I’m sure if you have a social media account, watch YouTube tutorials or follow fashion/beauty trends in general, you’ve seen the glossy eye trend. If not, here’s a good example.
It’s essentially like lip gloss but for your eyelids. As soon as I saw this, I was seriously hooked. I needed to know how it could be done. How would I achieve such bad-assery? How could I look as cool and relaxed as all the girls in all the instagram photos? (Spoiler alert: you technically can as long as you NEVER blink, take a picture IMMEDIATELY after applying, and remove ASAP. But more on that later)
I set out to get my products. What to use?? There are so many beauty products in the world. The options are literally endless. So I thought, clearly the look is called “glossy” so maybe a beauty store, clear gloss will work. Something like this BOY was I wrong. It works for like 2.5 seconds. I applied it over a matte burgandy colored shadow for the maximum amount of rebel chic. Think a cooler Taylor Momsen… Cause what she’s missing is gloss over those sultry smoky eyes, duh. So I was feeling fly with my gorgeous eyes. I got to work (I’m a hairstylist) and started on my first guest. I could feel a tackiness on my eyes that was a bit uncomfortable, but not unbearable. Finish my first guest which was only about 30 minutes long and went to admire my handy work, a la, my sexier than Jenny Humphrey glossy eyes. Enter depression mode. Allllllll of my burgandy eyeshadow had settled not so dedicately into the crease of my eyes. Not to worry, I’ll just wipe away the excess and try a different approach.
After more research I found a product by Milk Makeup called “Eye Vinyl”
Which boasts “Get high-shine shadow for the ultimate runway look in one easy click pen. This high-tech gloss formula glides on with ease and is infused with natural oils for hydration, high shine, and a non-sticky feel. Designed for women on the go, it can carry you from day to night in an instant.” Click. Boom. Purchased. I knew this was the answer. It was gonna get shit done. After it arrived, I hastily unboxed and smeared it on my lids. It felt lightweight enough. It wasn’t heavy or sticky. I could handle this. But to be on the safe side (which clearly most bad asses always try to stay on) I wouldn’t pair this with a dark eye. I would go with a light, vanilla shadow. Feel the vibe. I was armed and ready. After applying my shadow, I clicked the Eye Vinyl pen and applied it to my lids. In true Killlerkween fashion, more is more, so I didn’t stop at a light coat. I slathered that shit on. Coat after coat. (Which is most likely where I went wrong)

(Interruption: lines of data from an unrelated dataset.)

(* ===== verification/ReplyDispatcherProps.v ===== *)
(** * Properties of the reply dispatcher

    Used by one thread, the dispatcher is a plain table, whatever the number of buckets
    and the hash; used by many, it never mixes up replies. *)

From stdpp Require Import gmap list.
From S2P Require Import Prelude ReplyDispatcher.
Open Scope Z_scope.
Open Scope list_scope.

Section Props.
Context {K : Type} `{Countable K} {T : Type}.
Context (hash : K -> Z) (moved : T -> T).
Abbreviation Dispatcher := (ReplyDispatcher (K := K) (T := T)).
Abbreviation table := (table hash).
Abbreviation _get_bucket := (_get_bucket hash).

(** ** Buckets *)

Lemma get_bucket_lt (d : Dispatcher) u : _buckets d <> [] -> (_get_bucket d u < length (_buckets d))%nat.
Proof.
  intros Hn. unfold ReplyDispatcher._get_bucket. destruct (_buckets d) as [| b bs]; [done |].
  pose proof (Z.mod_pos_bound (hash u) (Z.of_nat (length (b :: bs))) ltac:(cbn [length]; lia)). lia.
Qed.

Definition find (d : Dispatcher) (u : K) : option nat := table d u !! u.

(** A change of the bucket of [u]. *)
Lemma table_alter (d : Dispatcher) u u' f (h : list (ReplyEntry (T := T))) :
  _buckets d <> [] ->
  table (mkDispatcher (alter f (_get_bucket d u) (_buckets d)) h) u' =
    if decide (_get_bucket d u' = _get_bucket d u) then f (table d u') else table d u'.
Proof.
  intros Hn. set (d' := mkDispatcher _ h).
  assert (_get_bucket d' u' = _get_bucket d u') as Hb by (unfold ReplyDispatcher._get_bucket, d'; cbn; by rewrite length_alter).
  unfold ReplyDispatcher.table. rewrite Hb. unfold d'. cbn [_buckets]. destruct (decide _) as [E | E].
  - rewrite E, list_lookup_alter_eq. by destruct (lookup_lt_is_Some_2 (_buckets d) (_get_bucket d u) (get_bucket_lt d u Hn)) as [b ->].
  - by rewrite list_lookup_alter_ne.
Qed.

(** ** The abstract table *)

Record placed (d : Dispatcher) : Prop := {
  pl_some : _buckets d <> [];
  pl_bucket i b u e : _buckets d !! i = Some b -> b !! u = Some e -> i = _get_bucket d u
}.

(** What the table says, entry by entry. *)
Abbreviation Spec := (gmap K (option T * time_point)).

How my awful glossy eyed day went
It started ok. Me boasting about how I found the answer to my problems. How I went wrong. Showing off my guts for taking on a cool, new trend. Everything seemed to be working out for me. I felt cute, and KNEW I looked cute. I was just waiting for everyone else to notice. I decided once more to admire the amazing job I did (yes, I can be equal parts THAT vain and somewhat self conscious) So I checked. The gloss seemed to collect in the same places that the other product had but this time it was not as bad mostly because the shadow was lighter and the product had stuck better to my lids. Ok, I can deal with this. Hours later I noticed my eyes were feeling kinda….. how do I put it…. goopy? Like a film had settled over them. Now, I live in the allergy capital of the country. Middle Tennessee is known for it’s allergy problems, so I wrote it off as nothing more than that. Another hour later and I was having to blink more intensely and heavily to see through the haze. I checked my eyes and the gloss had run down the sides of my eyes and down towards my cheeks. Not only that but clearly into my eyes causing the film as mentioned previously. I decided enough was enough. I love you glossy eye, but at what cost? The look of a rad, super cool glossy eye was not enough to make me take on the added “bonus” of looking like I was suffering from an eye infection. (Insert awkward winking at everyone in an attempt to clear my eyes) I wiped my eyes as best I could, (This is where working in a salon equipped with makeup products reeeeeeallllly comes in handy) tidied myself up and moved TF on. Let this be a lesson to you. I will gladly be your cautionary tale. Do not attempt unless for a few pics. And if you HAVE figured out how to make the glossy eye a wearable, everyday look, you go Glen Coco!!!! Also, help a sister out! Moral of the story, no matter how cute you think it is, test drive it at a short lived, small event. And if it impairs your vision, abort the mission! (That rhymed!!!)